(EXERCISE AIM) Below are records; transcribe only the line with "stays unconfigured; the" and those after it, through the last line, without any change.

(DATASET)
Lemma stored_channels_have_allowed_type_witness :
  channel_types_ok
    (snd (handle (PostChannels "s1" [("name", VStr "lobby"); ("type", VStr "voice")])
            (snd (handle PostSeed (Some empty_db))))).
Proof.
  apply stored_channels_have_allowed_type.
  apply reach_step. apply reach_step. apply reach_empty.
Defined.

(** ** Without a store, and with a bad body *)

(** X10: when no store is configured every handler raises and the state
    stays unconfigured; the handlers that subscript [db] themselves
    ([list_messages], [send_message], [seed_demo]) raise a TypeError, the
    others raise the adapter's error. *)
Theorem handlers_without_store :
  list_servers None = (Err StoreUnavailable, None) /\
  (forall p, create_server p None = (Err StoreUnavailable, None)) /\
  (forall sid, list_channels sid None = (Err StoreUnavailable, None)) /\
  (forall sid p, create_channel sid p None = (Err StoreUnavailable, None)) /\
  (forall cid lim, list_messages cid lim None = (Err TypeError, None)) /\
  (forall cid p, send_message cid p None = (Err TypeError, None)) /\
  seed_demo None = (Err TypeError, None) /\
  (forall rq, exists e, handle rq None = (Err e, None)).
Proof.
  repeat (split; [reflexivity|]).
  intros [| body | sid | sid body | cid lim | cid body |]; simpl;
    try (eexists; reflexivity).
  - unfold post_api_servers. destruct (ServerIn.validate body);
      eexists; reflexivity.
  - unfold post_api_channels. destruct (ChannelIn.validate body);
      eexists; reflexivity.
  - unfold post_api_messages. destruct (MessageIn.validate body);
      eexists; reflexivity.
Qed.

(SOLUTION TO THE EXERCISE)
    stays unconfigured; the handlers that subscript [db] themselves
    ([list_messages], [send_message], [seed_demo]) raise a TypeError, the
    others raise the adapter's error. *)
Theorem handlers_without_store :
  list_servers None = (Err StoreUnavailable, None) /\
  (forall p, create_server p None = (Err StoreUnavailable, None)) /\
  (forall sid, list_channels sid None = (Err StoreUnavailable, None)) /\
  (forall sid p, create_channel sid p None = (Err StoreUnavailable, None)) /\
  (forall cid lim, list_messages cid lim None = (Err TypeError, None)) /\
  (forall cid p, send_message cid p None = (Err TypeError, None)) /\
  seed_demo None = (Err TypeError, None) /\
  (forall rq, exists e, handle rq None = (Err e, None)).
Proof.
  repeat (split; [reflexivity|]).
  intros [| body | sid | sid body | cid lim | cid body |]; simpl;
    try (eexists; reflexivity).
  - unfold post_api_servers. destruct (ServerIn.validate body);
      eexists; reflexivity.
  - unfold post_api_channels. destruct (ChannelIn.validate body);
      eexists; reflexivity.
  - unfold post_api_messages. destruct (MessageIn.validate body);
      eexists; reflexivity.
Qed.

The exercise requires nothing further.